It’s official – you have a new body in 2017. Say hello to the mesentery

Who would have thought that in 2017 scientists would be announcing the discovery of a previously unknown human organ?

Researchers have classified a brand-new organ inside our bodies, one that’s been hiding in plain sight in our digestive system this whole time.

The mesentery is hardly new – Leonardo da Vinci likely drew it.  For centuries it was unfairly ignored as a type of insignificant attachment.  Recent research has classified it as a previously unrecognized organ – the 79th known to medical science.

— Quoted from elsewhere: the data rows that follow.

(* ===== verification/KHeapSpec.v ===== *)
(** * What the kernel heap promises

    [kernel_space s D T] is the kernel's own address space: its directory in frame [D], a table
    in frame [T d] for every directory entry [d] of the heap area, all of them at their static
    addresses.  Within it, kmalloc maps consecutive fresh pages to free frames, kfree unmaps them
    and gives the frames back, and the two address conversions are inverse on heap pages. *)
From S2P Require Import Prelude Machine Queue State AddressSpace PageFlags FrameAlloc FrameAllocSpec Paging PagingSpec KHeap.

(** ** The kernel's address space *)
Definition heap_entry (d : Z) : Prop := PDX KERNEL_HEAP_START ≤ d < 1024.
Definition static (f : Z) : Z := KERNEL_BASE + f * PAGE_SIZE.
Record kernel_space (s : KState) (D : Z) (T : Z → Z) : Prop := {
  ks_dir : ptr_page_directory (boot s) = static D;
  ks_entry d : heap_entry d →
    frame_of (get_word s (word D d)) = T d ∧ has_perm (get_word s (word D d)) PERM_PRESENT = true;
  ks_inj d d' : heap_entry d → heap_entry d' → T d = T d' → d = d';
  ks_apart d : heap_entry d → T d ≠ D ∧ T d < number_of_frames (frames s) ∧ 0 ≤ T d < 2 ^ 15;
  ks_page_dir : kpage s (static D) D;
  ks_page d : heap_entry d → kpage s (static (T d)) (T d);
  ks_walk_dir d : heap_entry d → T d ∉ walk_frames s (static D);
  ks_walk d d' : heap_entry d → heap_entry d' → T d' ∉ walk_frames s (static (T d));
}.

(** A page of the heap area. *)
Definition heap_page (va : Z) : Prop :=
  KERNEL_HEAP_START ≤ va < KERNEL_HEAP_MAX ∧ va `mod` PAGE_SIZE = 0.
Definition heap_address (va : Z) : Prop := KERNEL_HEAP_START ≤ va < 2 ^ 32.

Lemma heap_page_address va : heap_page va → heap_address va.
Proof. unfold heap_page, heap_address, KERNEL_HEAP_MAX. lia. Qed.
Lemma heap_address_entry va : heap_address va → heap_entry (PDX va).
Proof.
  intros [? ?]. split; [|apply PDX_range]. rewrite !PDX_eq.
  rewrite !u32_small by (unfold is_u32, KERNEL_HEAP_START in *; lia). apply Z.div_le_mono; [done|lia].
Qed.
Lemma heap_address_kernel va : heap_address va → CHECK_IF_KERNEL_ADDRESS va = true.
Proof.
  intros [? ?]. unfold CHECK_IF_KERNEL_ADDRESS.
  rewrite u32_small by (unfold is_u32, KERNEL_HEAP_START in *; lia).
  apply andb_true_iff. split; apply Z.leb_le; [|lia].
  change USER_TOP with 0xEEC00000. unfold KERNEL_HEAP_START in *. lia.
Qed.
Section Space.
Context (s : KState) (D : Z) (T : Z → Z) (Hk : kernel_space s D T).

Lemma heap_table va :
  heap_address va →
  has_table s (static D) va (static (T (PDX va))) D (T (PDX va)) ∧
  entry_apart s (static D) va (static (T (PDX va))) D (T (PDX va)).
Proof using Hk.
  intros Hva. pose proof (heap_address_entry va Hva) as Hd.
  destruct (ks_entry _ _ _ Hk _ Hd) as [Hf Hp]. destruct (ks_apart _ _ _ Hk _ Hd) as (Hne & Hn & Hr).
  split.
  - split; [apply Hk|done| |by apply Hk|].
    + unfold table_address. rewrite heap_address_kernel by done. cbn [negb].
      unfold STATIC_KERNEL_VIRTUAL_ADDRESS. rewrite bind_gets, PPN_EXTRACT, Hf. cbn [compose].
      rewrite (proj2 (Z.leb_gt _ _)) by done. rewrite EXTRACT_frame_of, Hf. unfold mret, M_ret.
      do 2 f_equal. unfold static. rewrite u32_small; [lia|].
      unfold is_u32, KERNEL_BASE, PAGE_SIZE. lia.
    + unfold static, KERNEL_BASE, PAGE_SIZE. lia.
  - split_and!.
    + apply walk_frames_word; [by apply (ks_walk_dir _ _ _ Hk)|apply PTX_range].
    + apply walk_frames_word; [by apply (ks_walk _ _ _ Hk)|apply PTX_range].
    + intros [? _]%word_inj; [done|apply PTX_range|apply PDX_range].
Qed.

(** A change of one entry of a heap table. *)
Lemma kernel_space_put va v :
  heap_address va → kernel_space (put_word (word (T (PDX va)) (PTX va)) v s) D T.
Proof using Hk.
  intros Hva. pose proof (heap_address_entry va Hva) as Hd. pose proof (PTX_range va).
  assert (∀ a, T (PDX va) ∉ walk_frames s a → walk_of (put_word (word (T (PDX va)) (PTX va)) v s) a = walk_of s a) as Hw
    by (intros a Ha; by apply walk_put, walk_frames_word).
  destruct Hk as [K1 K2 K3 K4 K5 K6 K7 K8]. split; try done.
  - intros d He. destruct (K4 _ Hd) as (Hne & _). rewrite get_put_ne; [by apply K2|].
    intros [? _]%word_inj; [done|done|]. unfold heap_entry in He. change (PDX KERNEL_HEAP_START) with 984 in He. lia.
  - apply kpage_put; [done|]. apply walk_frames_word; auto.
  - intros d He. apply kpage_put; [auto|]. apply walk_frames_word; auto.
  - intros d He. unfold walk_frames. rewrite Hw by auto. by apply K7.
  - intros d d' He He'. unfold walk_frames. rewrite Hw by auto. by apply K8.
Qed.
End Space.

So what is the mesentery? It’s a double fold of peritoneum – the lining of the abdominal cavity – that attaches our intestine to the wall of our abdomen, and keeps everything locked in place.

“In the paper, we are now saying we have an organ in the body which hasn’t been acknowledged as such to date,” says J Calvin Coffey, professor of surgery at the University of Limerick’s Graduate Entry Medical School.

 

This discovery is the basis for a whole new area of surgery and science (mesenteric science?) and potential disease treatment.  Coffey hopes that shining a light on a body part not normally so exposed could offer a new target in the fight against gut diseases like Crohn’s.

Already, how the digestive system is being taught to medical students around the world is changing.